Skip to main content
BFI logo

Home

Film

Television

People

History

Education

Tours

Help

  search

Search

Screenonline banner
Hitchcock at War
 

The master of suspense turns his hand to wartime propaganda

Main image of Hitchcock at War

Despite being unfit for active military service, Alfred Hitchcock was very keen to contribute to the war effort, especially after a snide comment by his former producer Michael Balcon about "plump" British directors going to Hollywood "while we who are left behind short-handed are trying to harness the films to our great national effort". Balcon's target was unmistakable, but Hitchcock was restricted by his contract with producer David O Selznick and had to remain in California for much of the war.

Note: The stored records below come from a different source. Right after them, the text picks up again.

(** [async def set_load(self, load_value)] *)
Definition set_load (load_value : Q) (self : ArmControlGUI)
  : Completion * ArmControlGUI :=
  match set_end_mass load_value (arm self) with
  | (Raise e, a) => (ArmRaised e, set_arm a self)
  | (Ok none, a) =>
      let self := set_arm a self in
      match await none with
      | None => (TypeError, self)
      | Some _ =>
          let self :=
            setText (String.append "Current Load: "
                       (String.append (format_1f load_value) " kg")) self in
          let self :=
            print (String.append "Updated load to: "
                     (String.append (format_1f load_value) " kg")) self in
          (Returned, self)
      end
  end.

(** The button number [i], clicked: [lambda _, l=load: self.set_load(l)]
    with the load the button was made for. *)
Definition click (i : nat) (self : ArmControlGUI) : Completion * ArmControlGUI :=
  match nth_error load_values i with
  | Some l => set_load l self
  | None => (Returned, self)
  end.

End Format.

End ControlGUI.

(** ** Line 72 of [main1.py] on the floats the interpreter computes with *)
Module Binary64.

Import PrimFloat.

(** [total_mass2] and [com2] of [set_end_mass], operation by operation,
    on binary64 floats rounded to nearest; a zero divisor raises. *)
Definition com2 (m2 l2 end_mass : float) : result float :=
  let total_mass2 := (m2 + end_mass)%float in
  if (total_mass2 =? 0)%float then Raise ZeroDivisionError
  else Ok ((m2 * l2 / 2 + end_mass * l2) / total_mass2)%float.


End Binary64.

(** * Properties of [Arm] *)
Module ArmFacts.

Import Drake Arm.


Lemma set_end_mass_ok (self : Arm) (end_mass : Q) :
  Qeq_bool (m2 self + end_mass) 0 = false ->
  set_end_mass end_mass self = (Ok tt, updated self end_mass).
Proof.
  intros H. unfold set_end_mass, bind, gets, truediv, modify. rewrite H.
  reflexivity.
Qed.

Lemma set_end_mass_zero (self : Arm) (end_mass : Q) :
  Qeq_bool (m2 self + end_mass) 0 = true ->
  set_end_mass end_mass self = (Raise ZeroDivisionError, self).
Proof.
  intros H. unfold set_end_mass, bind, gets, truediv. rewrite H. reflexivity.
Qed.
(** * kbStorage: the Firestore record-store facade of the class-record UI

    A shallow embedding of [storage.firebase.js] and the properties of its
    entry and metadata operations.  The repository holds the file in several
    versions: the deterministic-key variant with timetables (the main one
    here), the earlier opaque-id variant ([Plain]) and the strict-mode
    variant that seeds example data ([Seeding]).

    Modelling conventions.
    - A Firestore document is a JavaScript object: a finite map from field
      names to JavaScript values ([gmap string value]).  Field names are
      plain names (no dotted field paths).
    - Strings are sequences of code units below 256 (Latin-1); numbers are
      the integers.
    - Every [await]ed backend request consults a script of coming backend
      answers ([faults]): [Some e] makes the request reject with [e], any
      rejection the hosted service may produce; [None], or an exhausted
      script, lets it go through.  [console.error] logging has no effect on
      what is returned or stored and is left out. *)

From stdpp Require Import gmap strings list fin_maps pretty sorting.
From Stdlib Require Import ZArith Ascii String.

Local Set Warnings "-register-all".
Local Open Scope string_scope.
Local Open Scope Z_scope.

(** ** JavaScript values *)

Inductive value :=
  | VUndef
  | VNull
  | VBool (b : bool)
  | VNum (n : Z)
  | VStr (s : string)
  | VArr (l : list value)
  | VObj (o : gmap string value).

Module Js.

(** [!!v]: JavaScript truthiness. *)
Definition truthy (v : value) : bool :=
  match v with
  | VUndef | VNull => false
  | VBool b => b
  | VNum n => negb (n =? 0)
  | VStr s => negb (String.eqb s "")
  | VArr _ | VObj _ => true
  end.

(** [a || b] *)
Definition or_else (a b : value) : value := if truthy a then a else b.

He managed to help, though, by shooting some footage for the short Watchtower Over Tomorrow (US, 1941, d. John Cromwell, Harold Kress), and then by accepting an invitation from the Ministry of Information to shoot two propaganda shorts aimed at Resistance fighters.

After tortuous negotiations with Selznick, Hitchcock flew to England to make Bon Voyage and Aventure Malgache back-to-back between January and February 1944. The resulting films were all too characteristic of Hitchcock, in other words too suggestive and ambiguous to work as propaganda vehicles, which require a clearly-defined good-versus-evil setting to be truly effective.

As a result, Aventure Malgache was never shown at all, while Bon Voyage was only given limited screenings in France before being withdrawn. Although François Truffaut mentioned the films in passing in his seminal 1967 book on Hitchcock, they remained unshown until 1993, when they were finally released as a double bill.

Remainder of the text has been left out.